Cities in other states and territories were locked down after a man infected with the virus worked at a gold mine owned by Newmont Corp. in the Tanami Desert in northern Australia. Authorities in the Northern Territory, which includes the Tanami Desert, say the man became infected during an overnight stay at a quarantine hotel in Brisbane, on the country’s east coast. More than 900 people left the mine for cities across Australia while the man was infectious.
“We still need to fix our quarantine system so that we don’t continue to see leaks and lockdowns while the majority of Australians remain unvaccinated,” said Australian Medical Association President Dr.
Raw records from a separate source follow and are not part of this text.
Lemma parse_blast_line_invariant cutoff qdel rdel sw maxhits ln st st' :
  parse_blast_line cutoff qdel rdel sw maxhits ln st = Ok st' ->
  stored_le_counted st -> stored_le_counted st'.
Proof.
  unfold parse_blast_line.
  destruct (blast_ids qdel rdel sw ln) as [[queryseq subjectid]|e]; simpl;
    [|discriminate].
  destruct (Qgtb (b_evalue ln) cutoff).
  { intros H; inversion H; subst st'.
    unfold stored_le_counted, candidates, hits_counted. simpl. auto. }
  destruct (maxhits <=? dict_get_default String.eqb queryseq 0 (query_hits st)).
  { intros H; inversion H; subst st'. auto. }
  intros H; inversion H; subst st'; clear H.
  unfold stored_le_counted, candidates, hits_counted. simpl. intros Hinv q.
  destruct (String.eqb_spec queryseq q) as [->|Hne].
  - rewrite !sget_default_sset_same.
    pose proof (sset_length_le subjectid (b_bitscore ln)
                  (dict_get_default String.eqb q [] (query_to_sub_dict st))).
    specialize (Hinv q). lia.
  - rewrite !sget_default_sset_other by assumption. apply Hinv.
Qed.

Lemma parse_blast_lines_invariant cutoff qdel rdel sw maxhits lines :
  forall st st',
    parse_blast_lines cutoff qdel rdel sw maxhits lines st = Ok st' ->
    stored_le_counted st -> stored_le_counted st'.
Proof.
  induction lines as [|ln lines IH]; intros st st'; simpl.
  - intros H; inversion H; subst; auto.
  - destruct (parse_blast_line cutoff qdel rdel sw maxhits ln st) as [st1|e]
      eqn:Hline; simpl; [|discriminate].
    intros H Hinv. eapply IH; [exact H|].
    eapply parse_blast_line_invariant; eauto.
Qed.

Lemma stored_le_counted_init : stored_le_counted blast_init.
Proof.
  unfold stored_le_counted, candidates, hits_counted, dict_get_default. simpl.
  intros q. lia.
Qed.

Lemma parse_blast_line_keeps cutoff qdel rdel sw maxhits ln st st' q sbj v :
  parse_blast_line cutoff qdel rdel sw maxhits ln st = Ok st' ->
  stored_score st q sbj = Some v ->
  (exists v', stored_score st' q sbj = Some v') /\
  hits_counted st q <= hits_counted st' q.
Proof.
  unfold parse_blast_line, stored_score, candidates, hits_counted.
  destruct (blast_ids qdel rdel sw ln) as [[queryseq subjectid]|e]; simpl;
    [|discriminate].
  destruct (Qgtb (b_evalue ln) cutoff).
  { intros H; inversion H; subst st'. simpl. split; [eauto|lia]. }
  destruct (maxhits <=? dict_get_default String.eqb queryseq 0 (query_hits st)).
  { intros H; inversion H; subst st'. split; [eauto|lia]. }
  intros H; inversion H; subst st'; clear H. simpl. intros Hv.
  destruct (String.eqb_spec queryseq q) as [->|Hne].
  - rewrite !sget_default_sset_same. split; [|lia].
    destruct (String.eqb_spec subjectid sbj) as [->|Hs].
    + rewrite sget_sset_same. eauto.
    + rewrite sget_sset_other by assumption. eauto.
  - rewrite !sget_default_sset_other by assumption. split; [eauto|lia].
Qed.

Lemma parse_blast_lines_keeps cutoff qdel rdel sw maxhits lines q sbj :
  forall st st' v,
    parse_blast_lines cutoff qdel rdel sw maxhits lines st = Ok st' ->
    stored_score st q sbj = Some v ->
    (exists v', stored_score st' q sbj = Some v') /\
    hits_counted st q <= hits_counted st' q.
Proof.
  induction lines as [|ln lines IH]; intros st st' v; simpl.
  - intros H; inversion H; subst. split; [eauto|lia].
  - destruct (parse_blast_line cutoff qdel rdel sw maxhits ln st) as [st1|e]
      eqn:Hline; simpl; [|discriminate].
    intros H Hv.
    destruct (parse_blast_line_keeps _ _ _ _ _ _ _ _ _ _ _ Hline Hv)
      as [[v1 Hv1] Hle1].
    destruct (IH _ _ _ H Hv1) as [Hex Hle2]. split; [exact Hex|lia].
Qed.

(** A line that is kept stores its bit score for its pair and counts for its
    query, whatever was stored before. *)
Lemma parse_blast_line_kept cutoff qdel rdel sw maxhits ln st q sbj :
  blast_ids qdel rdel sw ln = Ok (q, sbj) ->
  Qgtb (b_evalue ln) cutoff = false ->
  hits_counted st q < maxhits ->
  parse_blast_line cutoff qdel rdel sw maxhits ln st
  = Ok (mk_blast_state
          (sset q (sset sbj (b_bitscore ln) (candidates st q))
             (query_to_sub_dict st))
          (sset q (hits_counted st q + 1) (query_hits st))
          (evalueRemovals st)).
Proof.
  intros Hids Hev Hcap. unfold parse_blast_line. rewrite Hids. simpl.
  rewrite Hev. unfold hits_counted in Hcap.
  rewrite (proj2 (Z.leb_gt _ _) Hcap). reflexivity.
Qed.

(** C10 (repeated hits).  Take two lines of the file, [earlier] in front of
    [ln], with the same trimmed query [q] and the same trimmed subject [sbj],
    both kept when they are read: the e-value is not above the cutoff and [q] has
    fewer than [maxhits] hits counted.  After [ln] the score stored for the pair
    is the bit score of [ln], the number of subjects stored for [q] is what it was
    in front of [ln], and both lines have been counted for [q]; so fewer subjects
    are stored for [q] than hits are counted.  If the count has thereby reached
    [maxhits], fewer than [maxhits] subjects are stored for [q], and yet every
    following line for [q] that passes the e-value filter is dropped, whatever
    its subject: the state stays as it is. *)
Theorem blast_duplicate_hits :
  forall (evaluecutoff : Q) (querydelimiter refdelimiter : string)
         (switchquery : bool) (maxhits : Z)
         (front between : list blastline) (earlier ln : blastline)
         (st0 st : blast_state) (q sbj : string),
    parse_blast_lines evaluecutoff querydelimiter refdelimiter switchquery maxhits
      front blast_init = Ok st0 ->
    blast_ids querydelimiter refdelimiter switchquery earlier = Ok (q, sbj) ->
    Qgtb (b_evalue earlier) evaluecutoff = false ->
    hits_counted st0 q < maxhits ->
    parse_blast_lines evaluecutoff querydelimiter refdelimiter switchquery maxhits
      (front ++ earlier :: between) blast_init = Ok st ->
    blast_ids querydelimiter refdelimiter switchquery ln = Ok (q, sbj) ->
    Qgtb (b_evalue ln) evaluecutoff = false ->
    hits_counted st q < maxhits ->
    exists st',
      parse_blast_lines evaluecutoff querydelimiter refdelimiter switchquery
        maxhits ((front ++ earlier :: between) ++ [ln]) blast_init = Ok st' /\
      stored_score st' q sbj = Some (b_bitscore ln) /\
      List.length (candidates st' q) = List.length (candidates st q) /\
      hits_counted st' q = hits_counted st q + 1 /\
      hits_counted st0 q + 2 <= hits_counted st' q /\
      Z.of_nat (List.length (candidates st' q)) < hits_counted st' q /\
      (hits_counted st' q = maxhits ->
         Z.of_nat (List.length (candidates st' q)) < maxhits /\
         forall (following : blastline) (sbj' : string),
           blast_ids querydelimiter refdelimiter switchquery following
           = Ok (q, sbj') ->
           Qgtb (b_evalue following) evaluecutoff = false ->
           parse_blast_line evaluecutoff querydelimiter refdelimiter switchquery
             maxhits following st' = Ok st').
Proof.
  intros evaluecutoff querydelimiter refdelimiter switchquery maxhits front
    between earlier ln st0 st q sbj Hfront Hids0 Hev0 Hcap0 Hrun Hids Hev Hcap.
  pose proof (parse_blast_lines_invariant _ _ _ _ _ _ _ _ Hrun
                stored_le_counted_init) as Hinv.
  specialize (Hinv q).
  (* the state behind [earlier] and what [between] keeps of it *)
  rewrite parse_blast_lines_app, Hfront in Hrun. simpl in Hrun.
  rewrite (parse_blast_line_kept _ _ _ _ _ _ _ _ _ Hids0 Hev0 Hcap0) in Hrun.
  simpl in Hrun.
  match type of Hrun with
  | parse_blast_lines _ _ _ _ _ _ ?st1 = _ =>
      assert (Hst1 : stored_score st1 q sbj = Some (b_bitscore earlier) /\
                     hits_counted st1 q = hits_counted st0 q + 1)
  end.
  { unfold stored_score, candidates, hits_counted. simpl.
    rewrite !sget_default_sset_same. rewrite sget_sset_same. auto. }
  destruct Hst1 as [Hstored1 Hcount1].
  destruct (parse_blast_lines_keeps _ _ _ _ _ _ _ _ _ _ _ Hrun Hstored1)
    as [[old Hold] Hmono].
  (* the line [ln] *)
  pose proof (parse_blast_line_kept evaluecutoff querydelimiter refdelimiter
                switchquery maxhits ln st q sbj Hids Hev Hcap) as Hline.
  eexists. split.
  { rewrite parse_blast_lines_app.
    rewrite parse_blast_lines_app, Hfront. simpl.
    rewrite (parse_blast_line_kept _ _ _ _ _ _ _ _ _ Hids0 Hev0 Hcap0). simpl.
    rewrite Hrun. simpl. rewrite Hline. reflexivity. }
  unfold stored_score, candidates, hits_counted in *. simpl.
  rewrite !sget_default_sset_same.
  rewrite sget_sset_same.
  rewrite (sset_length_present sbj (b_bitscore ln) old _ Hold).
  repeat split; try lia.
  intros following sbj' Hids' Hev'.
  unfold parse_blast_line. rewrite Hids'. simpl. rewrite Hev'.
  rewrite sget_default_sset_same.
  rewrite (proj2 (Z.leb_le _ _)) by lia. reflexivity.
Qed.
Omar Khorshid.
The government hasn’t put specific dates on its road map. In the second phase, lockdowns would be used only in extreme circumstances, such as to prevent hospitals from being overwhelmed. Border controls would be relaxed for vaccinated residents.
A third phase would see caps abolished on returning travelers who have been vaccinated, and more travel bubbles with countries in the region, such as Singapore. Mr. Morrison said the final phase would involve authorities managing Covid-19 like any other infectious disease.
For Australia’s leaders, any move to roll back border restrictions is politically risky ahead of a federal election due within a year. Three in five Australians say borders should be closed at 25 active cases or fewer, according to a survey by JWS Research earlier this year.
However, border closures also act as a drag on Australia’s economic recovery and disproportionately hurt communities that rely on foreign visitors or students. Australian universities, for example, have cut more than 17,000 jobs since the pandemic began, according to industry group Universities Australia.